• **Work to be completed**:
Look through the data below. Pick out the lines holding the string "Abbreviation".

• **Stored data**:
+ + + + + + +

(** * sjtu::map — an AVL tree with parent links, embedded over an explicit heap

    The container of [src/src/map.hpp] is a pointer structure: every [Node]
    lives on the free store and carries [left], [right] and [parent] links and
    a cached [height]; a [map] object holds [root] and [nodeCount]; a cursor
    holds a node pointer and a pointer to its owning container.

    The embedding keeps that shape.  Nodes live in a finite map from addresses
    to records, map objects in a second finite map, and every member function
    is a computation in a state-and-error monad over that store.  Null or
    dangling dereferences end a run in [Fault]; C++ exceptions end it in
    [Throw]; loops carry a step bound and end in [Diverge] when it runs out. *)

From Stdlib Require Import ZArith Lia.
From stdpp Require Import gmap list sorting.

Set Warnings "-clear-no-such-hyp".

Local Open Scope Z_scope.

(** ** Exceptions and outcomes *)

(** [invalid_iterator] and [index_out_of_bound] come from [exceptions.hpp];
    [bad_alloc] is what [new] raises when the free store is exhausted. *)
Inductive exn : Type :=
| invalid_iterator
| index_out_of_bound
| bad_alloc.

Inductive outcome (St A : Type) : Type :=
| Ok (a : A) (s : St)
| Throw (e : exn) (s : St)
| Fault
| Diverge.

Arguments Ok {St A} a s.
Arguments Throw {St A} e s.
Arguments Fault {St A}.
Arguments Diverge {St A}.

Abbreviation addr := positive (only parsing).
Abbreviation mapid := positive (only parsing).
Abbreviation ptr := (option positive) (only parsing).
(** * Conversation orchestration core of the chat server

    A shallow embedding of the socket handlers of the chat server
    (sheet and web-page context assembly, the per-turn message handler,
    variable extraction, spreadsheet export and session teardown) together
    with the properties of them that the specification states.

    JavaScript strings are modelled by [string]; its characters stand for
    the UTF-16 code units that [length] and [slice] count. *)

From Stdlib Require Import String Ascii List ZArith NArith Lia Bool Arith.
From Stdlib Require Import Sorted Permutation DecimalString.
Import ListNotations.
Open Scope string_scope.

Set Implicit Arguments.

(** ** JavaScript values and objects *)

Module Js.

(** The line feed of the template literals. *)
Definition nl : string := String (ascii_of_nat 10) EmptyString.

(** [Array.prototype.join] on an array of strings. *)
Fixpoint join (sep : string) (l : list string) : string :=
  match l with
  | [] => ""
  | x :: rest =>
      match rest with
      | [] => x
      | _ :: _ => x ++ sep ++ join sep rest
      end
  end.

(** [String.prototype.slice (0, n)] for [0 <= n]. *)
Definition slice0 (n : nat) (s : string) : string := substring 0 n s.

(** [arr.map((x, index) => f x index)]. *)
Fixpoint mapi_from {A B : Type} (i : nat) (f : A -> nat -> B) (l : list A) : list B :=
  match l with
  | [] => []
  | x :: rest => f x i :: mapi_from (S i) f rest
  end.

Definition mapi {A B : Type} (f : A -> nat -> B) (l : list A) : list B :=
  mapi_from 0 f l.

(** [x || ''] where [x] is a string or [undefined]: both [undefined] and
    the empty string are falsy. *)
Definition or_empty (x : option string) : string :=
  match x with
  | Some EmptyString => ""
  | Some s => s
  | None => ""
  end.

+ + + + + + +

• **Response to the task**:
Abbreviation addr := positive (only parsing).
Abbreviation mapid := positive (only parsing).
Abbreviation ptr := (option positive) (only parsing).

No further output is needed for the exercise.